Posted on 04/24/2003 6:17:12 PM PDT by Jean S
News that Sen. John Kerry's presidential campaign manager just happens to be married to the reporter whose interview of Sen. Rick Santorum created the political firestorm of the week hasn't gotten much mainstream press attention.
The word on reporter Lara Jakes Jordan, whose decision to insert the word "[gay]" into Santorum's comments made it appear that he was gay bashing, is that she recently married Kerry campaign chief Jim Jordan.
Coincidentally [of course], Sen. Kerry just happened to be among the first to slam Santorum over the remark, a comment so innocuous it likely would have gone completely unnoticed except for Jakes Jordan's creative editing.

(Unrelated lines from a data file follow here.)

Lemma chain_inv_insert oper m m' state st st' :
  chain_inv oper m ->
  states m !! state = Some st -> done st = false ->
  states m' = <[state := st']> (states m) ->
  step st' = step st -> input st' = input st -> oper_state st' = oper_state st ->
  opers m' = opers m ->
  (∀ f, f ∈ stack m' -> is_done_loop f = true -> frame_state f ≠ state -> f ∈ stack m) ->
  (∀ x, callback_calls x (trace m') = callback_calls x (trace m)) ->
  chain_inv oper m'.
Proof.
  intros Hinv Hst Hd Hs E1 E2 E3 Ho Hk Hc.
  eapply (chain_inv_frame oper m); [done|..].
  - intros x y Hy.
    destruct (active_insert m m' state st st' x y Hst Hd Hs Hk Hy) as (z & Hz & H1 & H2 & H3).
    exists z. split; [done|].
    destruct (decide (x = state)) as [Hx|Hx].
    + destruct (H1 Hx) as [-> ->]. do 3 (split; [done|]). intros Ha. split; [by apply H3|].
      by rewrite Ho.
    + rewrite (H2 Hx). do 3 (split; [done|]). intros Ha. split; [|by rewrite Ho].
      apply H3. by rewrite (H2 Hx).
  - intros prev pst Hprev Hpd. rewrite Hs. rewrite list_lookup_insert_ne; [done|].
    intros <-. congruence.
  - intros prev pst _ _ _. apply Hc.
Qed.

Lemma chain_inv_same oper m m' :
  chain_inv oper m ->
  states m' = states m -> opers m' = opers m ->
  (∀ f, f ∈ stack m' -> is_done_loop f = true ->
        ∃ g, g ∈ stack m ∧ is_done_loop g = true ∧ frame_state g = frame_state f) ->
  (∀ prev pst, states m !! prev = Some pst -> done pst = true ->
     callback_calls prev (trace m) = expected_calls (step pst) VNull (result pst) ->
     callback_calls prev (trace m') = callback_calls prev (trace m)) ->
  chain_inv oper m'.
Proof.
  intros Hinv Hs Ho Hk Hc. eapply (chain_inv_frame oper m); [done|..].
  - intros x y Hy. rewrite Hs in Hy. exists y. do 4 (split; [done|]).
    intros [H|(f & Hin & Hf & Hfs)]; (split; [|by rewrite Ho]); [by left|].
    right. destruct (Hk f Hin Hf) as (g & Hg1 & Hg2 & Hg3). exists g.
    split; [done|]. split; [done|congruence].
  - intros prev pst Hprev _. by rewrite Hs.
  - done.
Qed.

Lemma chain_inv_advance oper m m' this e state i il rest st os :
  one_place m -> chain_inv oper m ->
  stack m = DoneLoop this e state i il :: rest -> states m !! state = Some st ->
  states m' = states m -> stack m' = rest -> trace m' = trace m ->
  opers m' = <[oper_state st := os]> (opers m) ->
  chain_inv oper m'.
Proof.
  intros [O1 O2 O3] Hinv Hk Hst Hs Hk' Ht Ho.
  eapply (chain_inv_frame oper m); [done|..].
  - intros x y Hy. rewrite Hs in Hy. exists y. do 4 (split; [done|]).
    pose proof (run_of_Some m state st Hst) as Hrun.
    intros [H|(f & Hin & Hf & Hfs)].
    + split; [by left|]. rewrite Ho, list_lookup_insert_ne; [done|].
      intros E. eapply (O2 x y (DoneLoop this e state i il)); try done.
      * rewrite Hk. by left.
      * simpl. by rewrite Hrun, E.
    + rewrite Hk' in Hin. split.
      * right. exists f. split; [|done]. rewrite Hk. by right.
      * rewrite Ho, list_lookup_insert_ne; [done|].
        intros E. rewrite Hk in O3. destruct O3 as [O3 _].
        apply (O3 eq_refl f Hin Hf). simpl.
        rewrite Hfs, Hrun, (run_of_Some m x y Hy). by rewrite E.
  - intros prev pst Hprev _. by rewrite Hs.
  - intros prev pst _ _ _. by rewrite Ht.
Qed.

"These comments take us backwards in America," Kerry told the New York Times on Wednesday, before turning his fire on the Bush administration.
"The White House speaks the rhetoric of compassionate conservatism but they're silent while their chief lieutenants make divisive and hurtful comments that have no place in our politics."
Another coincidence [of course] is the fact that the AP decided to sit on its creative scribe's report until the Iraq war was over.
With the media now desperately searching for a new topic, Santorum's remark became instant headlines. But had the AP covered the Pennsylvania Republican's comment on April 7, when Jakes Jordan obtained it, it would have had to compete with news that the U.S. troops had just reached Baghdad - a development so big that the Santorum "scoop" would have been instantly forgotten.
Though the Jakes Jordan-Kerry connection is easily the most intriguing aspect of the entire story, to date only UPI, the Fox News Channel, Hotline and Salon.com have reported the detail, a Lexis-Nexis search shows.
Of the hundreds of other press reports on the Santorum brouhaha, not a single mainstream outlet decided to mention the Kerry tie-in.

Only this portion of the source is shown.